Give the number of lines in these entries that contain "range", and nothing more.

BEGIN Data for analysis

(** C6: [mprotect] from the start of a region always returns, with the address
    space unlocked and well formed and the capabilities as before.  It fails with
    [-EACCES], changing nothing, when an address of the range is in no region that
    has the permissions; it does nothing when the range ends inside a region; and
    otherwise the regions that make up the range, and only they, get the
    permissions, and their pages stay where they are, with flags changed for pages
    of the range only. *)
Theorem mprotect_call_ok s me g sp own D V addr len prot : in_group s me g → Capability.caps_fine 1 s →
  Capability.has_cap s g VMSPACE_OBJ_ID TYPE_VMSPACE sp → VmRegion.space_ok false sp own D (vm (Capability.ext s)) V →
  0 ≤ addr → addr mod PAGE_SIZE = 0 → 0 < len < 2 ^ 63 → len mod PAGE_SIZE = 0 →
  at_start (vm (Capability.ext s)) (VmRegion.vmr_list V) addr →
  ∃ r y, sys_handle_mprotect me addr len prot s = Done r (put_vm y s) ∧ VmRegion.space_ok false sp own D y V ∧
  let x := vm (Capability.ext s) in
  let same := VmRegion.vmrs y = VmRegion.vmrs x ∧ VmRegion.pt y = VmRegion.pt x in
  ((r = - EACCES ∧ same ∧ refused x (VmRegion.vmr_list V) addr len (get_vmr_prot prot)) ∨
   (r = 0 ∧ same ∧ ends_inside x (VmRegion.vmr_list V) addr len) ∨
   (r = 0 ∧ ∃ qs, protected own x addr len (get_vmr_prot prot) qs y)).
Proof.
  intros Hg Hf Hv S Ha Ma Hl Ml HS. destruct (mprotect_call s me g sp own D V addr len prot Hg Hf Hv S Ma Ml) as (Sl & _ & HC); [lia|].
  destruct (mprotect_regions_spec sp own D _ _ addr len (get_vmr_prot prot) Sl Ha Ma Hl Ml HS) as (r & x' & E & S' & HR).
  destruct (HC r x' E S') as (y & Ey & Sy & E1 & E2). exists r, y. split; [exact Ey|]. split; [exact Sy|].
  destruct HR as [(-> & -> & HR)|[(-> & -> & HR)|(-> & qs & HR)]]; [left; by split_and!|right; left; by split_and!|].
  right. right. split; [done|]. exists qs. destruct HR as (H1 & H2 & H3 & H4 & H5). unfold protected. rewrite E1, E2. by split_and!.
Qed.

END Data for analysis

- Task solution -
4